[ANSI-Smalltalk] Behaviour of #collect:

Richard O'Keefe ok at cs.otago.ac.nz
Fri Sep 26 04:25:30 BST 2008


On 25 Sep 2008, at 9:40 pm, Andres Valloud wrote:

> Or this?...
>
> 'abc' collect: [:x | x codePoint] into: Array

Four flaws with this.

(1) Collecting "into" something generally means collecting
     into an existing collection, not collecting into a class.
     This will certainly conflict with existing libraries that
     have a #collect:into: method.

     My own library used to distinguish between #collect:into:
     (existing object) and #collect:intoNew: (new instance of
     class), before I junked them as too difficult to get right.
     Implementing <class> withAll:collect: turned out to be far
     less work, and far easier to use.

     Compare a corrected version of this,
	s := 'abc'.
	s collect: [:x | x codePoint] into: (Array new: s size)
     with
	Array withAll: 'abc' collect: [:x | x codePoint].

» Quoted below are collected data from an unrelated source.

Lemma list_directory_same p l :
  list_directory w e1 p l = list_directory w e2 p l.
Proof.
  unfold list_directory, run_tool, list_directory_body.
  assert (forall (m1 m2 : M ListResult), m1 l = m2 l ->
            (let (r, l') := m1 l in
             match r with
             | inl e => (DError (error_result w e), l')
             | inr r0 => (DList r0, l')
             end) =
            (let (r, l') := m2 l in
             match r with
             | inl e => (DError (error_result w e), l')
             | inr r0 => (DList r0, l')
             end)) as Hwrap by (intros m1 m2 ->; reflexivity).
  apply Hwrap. clear Hwrap.
  repeat (apply bind_ext; intros).
  unfold bind. rewrite list_loop_same. reflexivity.
Qed.

Lemma search_files_same term recursive max_results p l :
  search_files w term e1 recursive max_results p l
  = search_files w term e2 recursive max_results p l.
Proof.
  unfold search_files, run_tool, search_files_body.
  assert (forall (m1 m2 : M SearchResult), m1 l = m2 l ->
            (let (r, l') := m1 l in
             match r with
             | inl e => (DError (error_result w e), l')
             | inr r0 => (DSearch r0, l')
             end) =
            (let (r, l') := m2 l in
             match r with
             | inl e => (DError (error_result w e), l')
             | inr r0 => (DSearch r0, l')
             end)) as Hwrap by (intros m1 m2 ->; reflexivity).
  apply Hwrap. clear Hwrap.
  repeat (apply bind_ext; intros).
  rewrite !filter_test_is_passes.
  rewrite (filter_ext _ _ same). reflexivity.
Qed.
End SameFilter.

Lemma contains_empty s : contains "" s = true.
Proof. destruct s; reflexivity. Qed.

Lemma lower_ascii_idem c : lower_ascii (lower_ascii c) = lower_ascii c.
Proof.
  destruct c as [b0 b1 b2 b3 b4 b5 b6 b7].
  destruct b0, b1, b2, b3, b4, b5, b6, b7; reflexivity.
Qed.

Lemma lower_idem s : lower (lower s) = lower s.
Proof.
  induction s as [|c s IH]; [reflexivity|].
  cbn [lower]. now rewrite lower_ascii_idem, IH.
Qed.

Lemma filters_nothing_passes exts item :
  filters_nothing exts -> passes_filter exts item = true.
Proof.
  unfold filters_nothing, passes_filter. intros [->|Hin]; [reflexivity|].
  apply orb_true_iff. right. unfold any_ext_in.
  apply existsb_exists. exists "". split; [exact Hin | apply contains_empty].
Qed.

(** X6: A filter argument that is an empty list, or that holds the empty
    string, filters nothing: [list_directory] and [search_files] answer as
    they do without a filter. *)
Theorem filter_without_effect w exts term recursive max_results p l :
  filters_nothing exts ->
  list_directory w exts p l = list_directory w None p l /\
  search_files w term exts recursive max_results p l
  = search_files w term None recursive max_results p l.
Proof.
  intros H. split.
  - apply list_directory_same. intros item.
    now rewrite (filters_nothing_passes exts item H).
  - apply search_files_same. intros item.
    now rewrite (filters_nothing_passes exts item H).
Qed.

Lemma filter_without_effect_witness :
  list_directory demo (Some [".png"; ""]) "" []
  = list_directory demo None "" [] /\
  search_files demo "a" (Some []) true 50 "" []
  = search_files demo "a" None true 50 "" [].
Proof.
  split.
  - apply (filter_without_effect demo (Some [".png"; ""]) "a" true 50 "" []).
    right. cbn. auto.
  - apply (filter_without_effect demo (Some []) "a" true 50 "" []).
    left. reflexivity.
Defined.

(** X7: The extension filter ignores the case of its strings: a filter and its
    lower-case form give the same answers. *)
Theorem filter_ignores_case w exts term recursive max_results p l :
  list_directory w (Some exts) p l
  = list_directory w (Some (map lower exts)) p l /\
  search_files w term (Some exts) recursive max_results p l
  = search_files w term (Some (map lower exts)) recursive max_results p l.
Proof.
  assert (forall item,
             passes_filter (Some exts) item
             = passes_filter (Some (map lower exts)) item) as Hsame.
  { intros item. unfold passes_filter, any_ext_in, given, extensions.
    f_equal.
    - now destruct exts.
    - induction exts as [|ext exts IH]; [reflexivity|].
      cbn [map existsb]. now rewrite lower_idem, IH. }
  split.
  - now apply list_directory_same.
  - now apply search_files_same.
Qed.

Lemma insert_by_in_inv {A} (le : A -> A -> bool) x l y :
  y = x \/ In y l -> In y (insert_by le x l).
Proof.
  induction l as [|z l IH]; cbn.
  - intros [H|[]]; auto.
  - destruct (le x z); cbn; intros [H|[H|H]]; auto.
Qed.

Lemma sort_by_in_iff {A} (le : A -> A -> bool) l y :
  In y (sort_by le l) <-> In y l.
Proof.
  split; [apply sort_by_in|].
  induction l as [|x l IH]; cbn; [auto|].
  intros [H|H]; apply insert_by_in_inv; auto.
Qed.

Lemma describes_names w items entries :
  Forall2 (describes w) items entries ->
  map fi_name entries = map name items.
Proof.
  induction 1 as [|item e items entries Hd _ IH]; [reflexivity|].
  destruct Hd as (st & t & _ & _ & Hname & _). cbn. now rewrite Hname, IH.
Qed.

(** The file names of a successful listing are the names of the listable
    children. *)
Lemma listed_names w exts p l r l' safe l1 names n :
  get_safe_path w p l = (inr safe, l1) ->
  fs_iterdir w safe = inr names ->
  list_directory w exts p l = (DList r, l') ->
  In n (file_names r) <->
  In n names /\ listable w exts (child safe n) = true.
Proof.
  intros Hsafe Hiter Hrun.
  destruct (list_files_spec _ _ _ _ _ _ _ _ _ Hsafe Hiter Hrun)
    as (entries & Hdesc & Hfiles).
  apply describes_names in Hdesc. unfold file_names. rewrite Hfiles.
  unfold sort_asc. split.
  - intros Hin. apply in_map_iff in Hin. destruct Hin as (e & <- & He).
    apply sort_by_in in He.
    assert (In (fi_name e) (map fi_name entries)) as Hn
        by (apply in_map; exact He).
    rewrite Hdesc in Hn. apply in_map_iff in Hn.
    destruct Hn as (item & Hname & Hitem). apply filter_In in Hitem.
    destruct Hitem as [Hitem Hl]. apply in_map_iff in Hitem.
    destruct Hitem as (n' & <- & Hn'). rewrite name_child in Hname.
    subst n'. auto.
  - intros [Hn Hl].
    assert (In n (map fi_name entries)) as Hin.
    { rewrite Hdesc. apply in_map_iff. exists (child safe n).
      split; [apply name_child|]. apply filter_In. split; [|exact Hl].
      now apply in_map. }
    apply in_map_iff in Hin. destruct Hin as (e & <- & He).
    apply in_map. now apply sort_by_in_iff.
Qed.
Lemma process_file_no_summary (fs : FileSystem) (fname : string)
  (nlimit : option Z) (s : State) :
  existsb is_summary (stdout s) = false ->
  existsb is_summary (stdout (snd (process_file fs fname nlimit s))) = false.
Proof.
  intros Hs. rewrite process_file_unfold.
  assert (Ha : existsb is_summary (stdout (announced fname s)) = false).
  { cbn. apply no_summary_app; [exact Hs | reflexivity]. }
  destruct (fs fname) as [recs|]; [|exact Ha].
  destruct (while_true_output recs nlimit 0 (announced fname s))
    as [n [new [_ [Hout [Hnew _]]]]].
  destruct (while_true nlimit recs 0 (announced fname s)) as [[rest | e] s'];
    cbn [snd] in Hout |- *; rewrite Hout; now apply no_summary_app.
Qed.

Lemma print_totals_bounded (i : option Z) (s : State) :
  counters_bounded s -> counters_bounded (snd (print_totals i s)).
Proof.
  intros [Hc Hout].
  destruct (Z.eq_dec (tv s) 0) as [E | E].
  - rewrite (print_totals_zero i s E). now split.
  - rewrite (print_totals_nonzero i s E). split; [exact Hc|].
    cbn. apply Forall_app. split; [exact Hout|].
    repeat constructor. destruct i; cbn; exact Hc.
Qed.
(** * multi-tenant-knex: the tenant connection and schema-lifecycle manager

    A shallow embedding of the class [MultiTenantKnex] (both variants found in
    the repository: the single-directory one and the system/tenant split one)
    together with the parts of its collaborators the class talks to: the
    knex driver (connection handles, the migration ledger), Objection's model
    classes as the module system hands them out, and the console.

    Methods are functions in a state-and-exception monad.  [await] is
    sequencing: one method runs at a time, and where the code starts several
    asynchronous calls at once they are taken in list order. *)

From Stdlib Require Import Ascii String.
From stdpp Require Import gmap strings list.

Open Scope string_scope.
Open Scope list_scope.

(** ** JavaScript values used by the class *)

(** A thrown value.  [instanceof_Error] is the outcome of
    [error instanceof Error]; [code] is the [error.code] property (SQLSTATE
    for errors coming from the storage layer). *)
Record Thrown := mkThrown {
  instanceof_Error : bool;
  message : string;
  code : option string }.

Definition Error (msg : string) : Thrown := mkThrown true msg None.
Definition TypeError (msg : string) : Thrown := mkThrown true msg None.
Definition DatabaseError (msg sqlstate : string) : Thrown :=
  mkThrown true msg (Some sqlstate).

#[global] Instance Thrown_eq_dec : EqDecision Thrown.
Proof. solve_decision. Defined.

(** Plain objects used as dictionaries ([{ [key: string]: ... }]): the own
    properties in insertion order (the order of [Object.keys] and [for..in]),
    on top of the members every plain object inherits from
    [Object.prototype]. *)
Definition Object_prototype : list string :=
  [ "constructor"; "__defineGetter__"; "__defineSetter__"; "hasOwnProperty";
    "__lookupGetter__"; "__lookupSetter__"; "isPrototypeOf";
    "propertyIsEnumerable"; "toString"; "valueOf"; "__proto__";
    "toLocaleString" ].

(** What [o[k]] evaluates to. *)
Inductive Member (V : Type) :=
  | Own (v : V)              (* an own property *)
  | Inherited (k : string)   (* a member of Object.prototype *)
  | Missing.                 (* undefined *)
Arguments Own {V} v.
Arguments Inherited {V} k.
Arguments Missing {V}.

Section JsObject.
Context {V : Type}.

Fixpoint own_get (o : list (string * V)) (k : string) : option V :=
  match o with
  | [] => None
  | (k', v) :: r => if decide (k = k') then Some v else own_get r k
  end.
(** * Image uploader: batch upload pipeline of the Obsidian plugin

    A shallow embedding of [main.ts], the revision with
    [uploadImagesConcurrently], and of the second revision of that file
    the repository carries, the one whose [uploadAllImages] uploads one
    image after another (module [Legacy]); then the properties of the
    upload pipeline.

    Conventions of the embedding.
    - Strings are [string]; ASCII is treated exactly.  Characters outside
      ASCII are carried as their UTF-8 bytes: they are compared and
      concatenated but never case-mapped, which is exact for uncased
      scripts (the source's own CJK messages); cased or blank characters
      outside ASCII are not represented.
    - A thrown JavaScript exception is the [Throw] case of [Outcome].
    - What the platform supplies ([new URL], [requestUrl], [fetch],
      [ToString]) is a field of the record [Host]; network calls leave an
      [Event] in the trace a function returns.
    - Property lookup sees the own properties of values obtained from
      [JSON.parse]; members inherited from the built-in prototypes are not
      represented.
    - Console output is not part of the trace. *)

From stdpp Require Import gmap strings list.
From Stdlib Require Import ZArith Ascii String DecimalString Lia.

(* String literals parse as [string]; [++] stays list concatenation and
   [+:+] is string concatenation. *)
Open Scope string_scope.
Open Scope list_scope.

(* ================================================================== *)
(** ** Strings: the [String.prototype] methods the plugin calls        *)
(* ================================================================== *)

Definition isUpper (c : ascii) : bool :=
  let n := nat_of_ascii c in Nat.leb 65 n && Nat.leb n 90.
(** The answer image [a.png] of the first scenario is sent as a PNG. *)
Lemma X3_witness :
  exists mime,
    encode_image_to_data_url (Examples.text_world EmptyString)
      "/app/data/q1/a.png"
    = ([], Return (Some ("data:" ++ mime ++ ";base64," ++ "")%string)) /\
    (mime = "image/jpeg"%string \/ mime = "image/png"%string) /\
    (mime = "image/jpeg"%string ->
     PyStr.endswith_any (PyStr.lower "/app/data/q1/a.png") [".jpg"; ".jpeg"]
     = true) /\
    (PyStr.endswith_any (PyStr.lower "/app/data/q1/a.png")
       [".png"; ".gif"; ".bmp"] = true ->
     mime = "image/png"%string).
Proof.
  apply (X3_jpeg_label_only_for_jpeg_names (Examples.text_world EmptyString)
           "/app/data/q1/a.png" EmptyString).
  reflexivity.
Defined.

(** X4. A file that can be read and whose name reads [.jpg] or [.jpeg] in
    lower case, after a character that is neither a dot nor a slash, is
    encoded with the type [image/jpeg]. *)
Theorem X4_jpeg_label_for_named_jpeg :
  forall (w : World) (root e raw_bytes : string) (c : ascii),
    c <> "."%char -> c <> "/"%char ->
    PyStr.lower e = "jpg"%string \/ PyStr.lower e = "jpeg"%string ->
    read_bytes w (root ++ String c ("." ++ e))%string = inr raw_bytes ->
    encode_image_to_data_url w (root ++ String c ("." ++ e))%string
    = ([], Return (Some ("data:image/jpeg;base64,"
                           ++ b64encode w raw_bytes)%string)).
Proof.
  intros w root e raw c Hc1 Hc2 He Hread.
  destruct (jpeg_name_no_sep e He) as [Hdot Hsep].
  unfold encode_image_to_data_url. rewrite Hread.
  change ("." ++ e)%string with (String Path.extsep e).
  rewrite (splitext_ext_named root e c Hc1 Hc2 Hdot Hsep).
  cbn [PyStr.lower]. change (PyStr.lower_char Path.extsep) with "."%char.
  destruct He as [-> | ->]; reflexivity.
Qed.

(** The answer image [a.JPG] of the second scenario is sent as a JPEG. *)
Lemma X4_witness :
  encode_image_to_data_url Examples.missing_figure_world "/app/data/q2/a.JPG"
  = ([], Return (Some "data:image/jpeg;base64,"%string)).
Proof.
  apply (X4_jpeg_label_for_named_jpeg Examples.missing_figure_world
           "/app/data/q2/" "JPG" EmptyString "a"%char).
  - discriminate.
  - discriminate.
  - left. reflexivity.
  - reflexivity.
Defined.

(* ================================================================== *)
(** ** Further properties: how a run ends *)

Section ProvenanceFacts.

Variable w : World.
Variable prompts : Prompts.

Lemma ask_model_from_reply (i : nat) (parts : list content_part) :
  returns_with (ask_model w i parts) (from_reply w i).
Proof.
  unfold ask_model, from_reply. set (req := Request _ _ _ _).
  destruct (chat_create w i req) as [e|text] eqn:Hchat.
  - destruct (exn_cls e); eexists _, _; (split; [reflexivity|discriminate]).
  - destruct (parse_returns w (PyStr.strip text)) as [[v E]|[d E]];
      eexists _, _; unfold bind, emit; rewrite E; (split; [reflexivity|]);
      cbn [fst]; [|discriminate].
    intros v' [= <-]. now exists req, text, [].
Qed.

Lemma no_scores_from_reply (i : nat) (msg : string) :
  returns_with (ret (@None json, Some msg)) (from_reply w i).
Proof. apply returns_ret. discriminate. Qed.

Lemma append_answer_images_some (paths : list string) :
  forall parts,
    returns_with (append_answer_images w paths parts) (fun _ _ => True).
Proof.
  intros parts.
  eapply returns_weaken; [apply append_answer_images_returns|]. auto.
Qed.

Lemma encode_some (p : string) :
  returns_with (encode_image_to_data_url w p) (fun _ _ => True).
Proof. eapply returns_weaken; [apply encode_returns|]. auto. Qed.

(2) How does collect:intoNew: (assuming the name to be fixed)
     know what message to send to the class?  #new: is _not_
     always the right thing to use.

(3) What happens if the Class argument is not a collection class?
     'abc' collect: [:x | x codePoint] into: Socket
     With <class> withAll: <collection> collect: <block>,
     collections that aren't collection classes just don't implement
     the method; end of story.  They also know how to make themselves
     big enough.

(4) What if you want to create a read-only collection?
     This was the killer issue for me:  I have ReadOnlyArray,
     ReadOnlyByteArray, ReadOnlyBooleanArray, and ReadOnlyString,
     and was thinking of introducing more read-only classes.
     It was the ANSI standard's insistence that literal arrays and
     strings were read-only that decided me to create some classes
     that they could belong to.  I have come to value ReadOnlyString
     highly.  Now I *can* do

	ReadOnlyString withAll: #(65 66 67)
                        collect: [:each | Character codePoint: each]

     because ReadOnlyString is in charge; it can decide exactly how to
     do this, and can do whatever it would have done for #withAll:.
     But it *can't* be done from the outside.  That's the nature of
     the read-only beast.

Many of these issues boil down to the quintessential question in
placing any Smalltalk method:  Which object should be in charge?
Which has the knowledge?  Which is _able_ to do the operation?

I am aware of collect-into in Common Lisp, and have used it, which
is why I first tried that in Smalltalk myself.  That was when I
remembered why I stopped using it in Lisp.